"The proposal to allow Sde Dov Airport to continue in operation and to vacate its eastern part for residential construction has consequences that exceed planning considerations, and involve housing policy and aviation policy, and it has considerable budgetary consequences, and will mean a breach or emendation of agreements concerning property rights between the state and private landowners," says a report by the Planning Administration in the Ministry of Finance on the alternative plan for partially vacating Sde Dov Airport in Tel Aviv and continuing to operate it as an airport, as proposed by Tel Aviv mayor Ron Huldai. The Planning Administration was asked by Ministry of Finance and the Housing Commission to examine the proposal and prepare an opinion.
The initial draft of the opinion was sent to various addresses today, and also reached "Globes". In it, the Planning Administration says that while the proposal could be implemented from a planning point of view, it could have consequences in a number of areas, among them financial consequences and a difference in the number of homes that it will be possible to build on the site. The opinion stresses that the decision will have to be made at the level of government policy because of the broad consequences of the alternative plan.
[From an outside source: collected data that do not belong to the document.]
(* ===== verification/PandoraFile.v ===== *)
(** * Files: [misc/pandora_file.cc]

    The files the agent reads and writes are a finite map from paths to contents;
    a directory tree, which [removeDir] walks, is modelled on its own. *)
From S2P Require Import Prelude StdString AgentConf.

(** ** Reading and writing *)

Definition FILE_NOT_FOUND : Z := 20.
Definition DELETE_ERROR : Z := 22.

Definition fileExists (fs : files) (filepath : str) : bool :=
  bool_decide (is_Some (fs !! filepath)).

(** [readFile]: the return code and the lines appended to [result]; the text
    after the last newline is a line too. *)
Definition readFile (fs : files) (filepath result : str) : Z * str :=
  match fs !! filepath with
  | None => (FILE_NOT_FOUND, result)
  | Some content => (0%Z, result ++ concat ((λ line, line ++ [LF]) <$> getlines content))
  end.

(** [readBinFile]: the buffer, whose length is the value returned; an empty
    file is refused. *)
Definition readBinFile (fs : files) (filepath : str) : res str :=
  match fs !! filepath with
  | None => Err File_Not_Found
  | Some [] => Err File_Exception
  | Some content => Ok content
  end.

(** [remove]: the C library's return code. *)
Definition remove (fs : files) (filepath : str) : Z * files :=
  match fs !! filepath with
  | None => ((-1)%Z, fs)
  | Some _ => (0%Z, delete filepath fs)
  end.

(** [removeFile] returns [DELETE_ERROR], or falls off its end. *)
Definition removeFile (fs : files) (filepath : str) : option Z * files :=
  let '(rc, fs) := remove fs filepath in
  (if decide (rc = -1)%Z then Some DELETE_ERROR else None, fs).

(** [writeFile], [writeBinFile]: [writable] tells the paths the system lets
    the agent open for writing. *)
Definition writeFile (writable : str → bool) (fs : files) (filepath data : str) : res files :=
  if writable filepath then Ok (<[filepath := data]> fs) else Err File_Not_Found.

(** A null buffer is [None]; [size] bytes of the buffer are written, and more
    than it holds is a read past its end. *)
Definition writeBinFile (writable : str → bool) (fs : files) (filepath : str)
    (buffer : option str) (size : nat) : res files :=
  match buffer with
  | None => Err File_Exception
  | Some data =>
      if negb (writable filepath) then Err File_Not_Found
      else if decide (size ≤ length data) then Ok (<[filepath := take size data]> fs) else Undef
  end.

(** [filepath.find_last_of ("\\")] *)
Definition BACKSLASH : chr := of_code 92.

Definition fileName (filepath : str) : res str :=
  match rfind [BACKSLASH] filepath with
  | Some pos => substr filepath (pos + 1)
  | None => Ok filepath
  end.

(** ** Directories *)

(** A file and whether [remove] can delete it; a directory with the entries
    [readdir] lists and whether [rmdir] can delete it once it is empty. *)
#[warnings="-register-all"]
Inductive node :=
  | N_file (deletable : bool)
  | N_dir (entries : list (str * node)) (deletable : bool).

(** What [opendir] finds at a path. *)
Inductive dir_state :=
  | D_missing
  | D_denied
  | D_node (n : node).

Definition dot (name : str) : bool := bool_decide (name = &"." ∨ name = &"..").

(** [removeDir]: the return code and what is left at the path. The first entry
    that cannot be deleted ends the walk. *)
Fixpoint removeNode (n : node) : Z * option node :=
  match n with
  | N_file true => (0%Z, None)
  | N_file false => (DELETE_ERROR, Some n)
  | N_dir entries deletable =>
      let fix walk (es : list (str * node)) : Z * list (str * node) :=
        match es with
        | [] => (0%Z, [])
        | (name, e) :: es =>
            if (match e with N_dir _ _ => dot name | _ => false end) then
              let '(rc, es) := walk es in (rc, (name, e) :: es)
            else
              match removeNode e with
              | (0%Z, _) => walk es
              | (rc, rest) =>
                  (rc, match rest with Some e => (name, e) :: es | None => es end)
              end
        end in
      match walk entries with
      | (0%Z, es) =>
          if deletable then (0%Z, None) else (DELETE_ERROR, Some (N_dir es deletable))
      | (rc, es) => (rc, Some (N_dir es deletable))
      end
  end.

Definition removeDir (d : dir_state) : Z * dir_state :=
  match d with
  | D_missing => (0%Z, D_missing)
  | D_denied => (DELETE_ERROR, D_denied)
  | D_node n =>
      match removeNode n with
      | (rc, None) => (rc, D_missing)
      | (rc, Some n) => (rc, D_node n)
      end
  end.

(** ** Properties *)

(** Everything below a node can be deleted. *)
Fixpoint all_deletable (n : node) : bool :=
  match n with
  | N_file b => b
  | N_dir es b =>
      b && (fix all (es : list (str * node)) : bool :=
              match es with
              | [] => true
              | (name, e) :: es =>
                  (match e with N_dir _ _ => dot name | _ => false end || all_deletable e) && all es
              end) es
  end.

(** The induction principle through the entries. *)
Lemma node_rect' (P : node → Prop)
    (Hf : ∀ b, P (N_file b))
    (Hd : ∀ es b, Forall (λ e, P e.2) es → P (N_dir es b)) : ∀ n, P n.
Proof.
  fix IH 1. intros [b|es b]; [apply Hf|]. apply Hd.
  induction es as [|[name e] es IHes]; constructor; [apply IH|apply IHes].
Qed.

Lemma removeNode_spec n :
  (removeNode n = (0%Z, None) ∧ all_deletable n = true) ∨
  (∃ n', removeNode n = (DELETE_ERROR, Some n') ∧ all_deletable n = false).
Proof.
  induction n as [[]|es b IH] using node_rect'; [by left|right; by eexists|].
  cbn [removeNode all_deletable].
  set (walk := fix walk (es : list (str * node)) : Z * list (str * node) := _).
  set (all := fix all (es : list (str * node)) : bool := _).
  assert (H : (∃ es', walk es = (0%Z, es') ∧ all es = true) ∨
              (∃ es', walk es = (DELETE_ERROR, es') ∧ all es = false)).
  { clear b. induction IH as [|[name e] es He _ IHes]; [left; by eexists|]. cbn [snd] in He.
    cbn [walk all]. fold walk all.
    destruct (match e with N_dir _ _ => dot name | _ => false end) eqn:E.
    - destruct IHes as [(es' & -> & ->)|(es' & -> & ->)]; [left|right]; by eexists.
    - destruct He as [[-> ->]|(e' & -> & ->)]; [exact IHes|]. right. by eexists. }
  destruct H as [(es' & -> & ->)|(es' & -> & ->)].
  - destruct b; [by left|right; by eexists].
  - right. rewrite andb_false_r. by eexists.
Qed.

(** [removeDir] returns 0 exactly when everything below the path can be
    deleted, and then nothing is left; otherwise it returns [Delete_Error]
    (or the path could not be read) and something is left. *)
Lemma removeDir_spec n :
  if all_deletable n then removeDir (D_node n) = (0%Z, D_missing)
  else ∃ n', removeDir (D_node n) = (DELETE_ERROR, D_node n').
Proof.
  unfold removeDir. destruct (removeNode_spec n) as [[-> ->]|(n' & -> & ->)]; [done|by eexists].
Qed.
"From an initial examination it appears that the proposal to enable civil aviation to continue at Sde Dov is feasible from a planning point of view," the draft opinion states, "but by the criteria of urban planning the proposal is inferior to the original plan because it does not include intensive urban construction, does not allow the shoreline to be opened to the public or a substantial, wide coastal park, and reduces the number of housing units on the site."
The Planning Administration estimates that the number of housing units that could be built would be reduced from 16,000 to 3,000-4,000 units on private and only. "Construction limits around the airport would continue to impose height restrictions, including in plan 3700 on the northern side," the document states.
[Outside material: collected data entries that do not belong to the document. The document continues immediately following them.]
(** [=~ <number>] is read by the numeric format. *)
Lemma fmt_numeric_regexp_digits n :
  (0 ≤ n)%Z → sscanf (&"=~ " ++ dec n) fmt_numeric =
    (2%Z, [S_str (&"=~"); S_double (dec_to_double false n 0)]).
Proof.
  intros Hn. unfold sscanf. rewrite c_str_no_nul.
  2:{ destruct (dec_head n) as (?&?&_&_&H). rewrite elem_of_app. intros [H'|H']; [|done].
      revert H'. apply (bool_decide_eq_true_1 _). by vm_compute. }
  assert (scan fmt_numeric (&"=~ " ++ dec n) =
    let (vs, eof) := scan [D_space; D_double] (SP :: dec n) in (S_str (&"=~") :: vs, eof)) as ->
    by done.
  cbn [scan]. assert (skip_ws (SP :: dec n) = dec n) as -> by apply (skip_ws_dec n).
  rewrite skip_ws_dec. destruct (dec_head n) as (c & s & E & _). rewrite E, <- E.
  pose proof (scan_double_dec n [] Hn I) as H. rewrite app_nil_r in H. by rewrite H.
Qed.

(** *** Cron *)

(** The time a cron parameter allows; a window may wrap around. *)
Definition in_window (p : Z * Z) (t : Z) : Prop :=
  (p.1 < 0 ∨ p.1 ≤ t ≤ p.2 ∨ (p.2 < p.1 ∧ (p.1 ≤ t ∨ t ≤ p.2)))%Z.

Lemma cron_param_ok_spec p t : cron_param_ok p t = true ↔ in_window p t.
Proof.
  destruct p as [lo hi]. unfold cron_param_ok, in_window. simpl.
  destruct (Z.ltb_spec lo 0); [split; [by left|done]|].
  destruct (Z.leb_spec lo hi), (Z.ltb_spec t lo), (Z.ltb_spec hi t); simpl; split;
    intros ?; try done; lia.
Qed.

Lemma check_params_spec ps ts :
  length ps = length ts → check_params ps ts = true ↔ Forall2 in_window ps ts.
Proof.
  revert ts; induction ps as [|p ps IH]; intros [|t ts] Hl; simplify_eq/=; [by split|].
  rewrite Forall2_cons, <- cron_param_ok_spec. specialize (IH ts).
  destruct (cron_param_ok p t); [rewrite IH by lia; naive_solver|naive_solver].
Qed.

Lemma length_time_params t : length (time_params t) = 5.
Proof. done. Qed.

(** *** Reading a cron string *)

(** The fields a user writes: any time, one time, a window. *)
Inductive field := F_any | F_at (n : Z) | F_range (a b : Z).

Definition field_str (f : field) : str :=
  match f with
  | F_any => &"*"
  | F_at n => dec n
  | F_range a b => dec a ++ [MINUS] ++ dec b
  end.
Definition field_wf (f : field) : Prop :=
  match f with
  | F_any => True
  | F_at n => (0 ≤ n < 2 ^ 31)%Z
  | F_range a b => (0 ≤ a < 2 ^ 31)%Z ∧ (0 ≤ b < 2 ^ 31)%Z
  end.
Definition field_allows (f : field) (t : Z) : Prop :=
  match f with
  | F_any => True
  | F_at n => t = n
  | F_range a b => (a ≤ t ≤ b ∨ b < a ∧ (a ≤ t ∨ t ≤ b))%Z
  end.
Definition field_params (f : field) : Z * Z :=
  match f with F_any => (-1, 0) | F_at n => (n, n) | F_range a b => (a, b) end%Z.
As far as the financial consequences of the proposal are concerned, the opinion states, "The Shoham Agreement for vacating IDF bases, costing NIS 28 billion, is based on revenue from the land of this amount, from sales of land in the vacated bases. The source of nearly one quarter of the revenue, NIS 6 billion, is the state's portion of Sde Dov Airport. Implementing the proposal would mean a NIS 6 billion shortfall in the budget for vacating IDF bases. To that must be added the cost of vacating the military airbase at Sde Dov (which is necessary to implementation of the proposal) amounting to NIS 2 billion."
The Planning Administration also comments on the agreements already signed with the landowners and the trustees representing them and warns that adopting the alternative proposal will make it necessary to breach or change a set of agreements between the state and private individuals, which is highly likely to lead to additional costs and complicated legal procedures.
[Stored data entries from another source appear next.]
(** The loop has a meaning when the pattern compiles, or no line is tried. *)
Lemma match_lines_spec regcomp regexec pattern now type lines m count :
  let ok := filter (λ l, l ≠ [] ∧ regexec (c_str l) = true) lines in
  regcomp pattern = Some regexec →
  in_s 32 count → in_s 32 (count + Z.of_nat (length lines)) →
  match_lines regcomp pattern now type lines m count =
    Ok (fold_left (λ m l,
       if decide (type = TYPE_GENERIC_DATA_STRING ∨ type = TYPE_ASYNC_STRING)
       then setOutput now l m
       else if decide (type = TYPE_LOG) then setOutput now (l ++ [LF]) m else m) ok m,
     count + Z.of_nat (length ok))%Z.
Proof.
  simpl. intros Hre. revert m count; induction lines as [|l lines IH]; intros m count Hc Hl.
  { simpl. by rewrite Z.add_0_r. }
  cbn [match_lines]. rewrite Hre. rewrite length_cons in Hl. unfold in_s in *. rewrite filter_cons.
  destruct (decide (l = [])) as [->|Hne].
  { destruct (decide ([] ≠ [] ∧ _)) as [[]|_]; [done|]. apply IH; unfold in_s; lia. }
  destruct (decide (l ≠ [] ∧ _)) as [[_ E]|E].
  - rewrite E, wrap_s_small by (unfold in_s; lia).
    rewrite IH by (unfold in_s; lia). do 2 f_equal. rewrite length_cons. lia.
  - destruct (regexec (c_str l)); [by destruct E|]. apply IH; unfold in_s; lia.
Qed.

Lemma match_lines_rejected regcomp pattern now type line lines m count :
  regcomp pattern = None → line ≠ [] →
  match_lines regcomp pattern now type (line :: lines) m count = Undef.
Proof. intros Hre Hne. cbn [match_lines]. by rewrite decide_False, Hre. Qed.

Lemma atoi_dec02 z : (0 ≤ z < 100)%Z → atoi (dec02 z) = z.
Proof.
  intros Hz. assert (∃ n, n < 100 ∧ z = Z.of_nat n) as (n & Hn & ->) by (exists (Z.to_nat z); lia).
  clear Hz. do 100 (destruct n as [|n]; [vm_compute; reflexivity|]). lia.
Qed.

(** The local times of events: four-digit years. *)
Definition event_time (t : SYSTEMTIME) : Prop :=
  (1000 ≤ wYear t < 10000)%Z ∧ (1 ≤ wMonth t ≤ 12)%Z ∧ (1 ≤ wDay t ≤ 31)%Z ∧
  (0 ≤ wHour t ≤ 23)%Z ∧ (0 ≤ wMinute t ≤ 59)%Z ∧ (0 ≤ wSecond t ≤ 60)%Z.

Lemma format_time_length t : event_time t → length (format_time t) = TIMESTAMP_LEN.
Proof.
  intros (Hy & Hm & Hd & Hh & Hmi & Hs). unfold format_time.
  rewrite !length_app, !dec02_length, dec_length_4 by lia. done.
Qed.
Alongside the negative consequences, the Planning Administration also mentions at least one positive outcome, concerning the aviation capacity of Ben Gurion Airport. "Continued operation of Sde Dov will enable Ben Gurion Airport to expand its capacity for international flights, without being burdened with runway time at peak hours for domestic flights."
The Planning Administration summarizes its opinion on the alternative proposal as follows: "After approval is obtained from all the government entities entrusted with housing policy and aviation policy, the state budget, the agreement for vacating IDF bases and the agreements with the private landowners, it will be possible to continue to process at the planning level the proposal to continue operating Sde Dov Airport while vacating its eastern part. It is recommended that there should be a set period of time for carrying out checks and arriving at a decision in the government, in order to allow the original or the alternative plan to proceed rapidly and in a focused way." Thus while the Planning Administration confirms that the alternative is possible, the ball now passes to Minister of Finance Moshe Kahlon and the government, who will need to make a decision in principle, with all its consequences, on whether or not to change the existing plan.
In response to the report, the Planning Administration said, "This is an initial draft only, forwarded to the relevant entities for comment."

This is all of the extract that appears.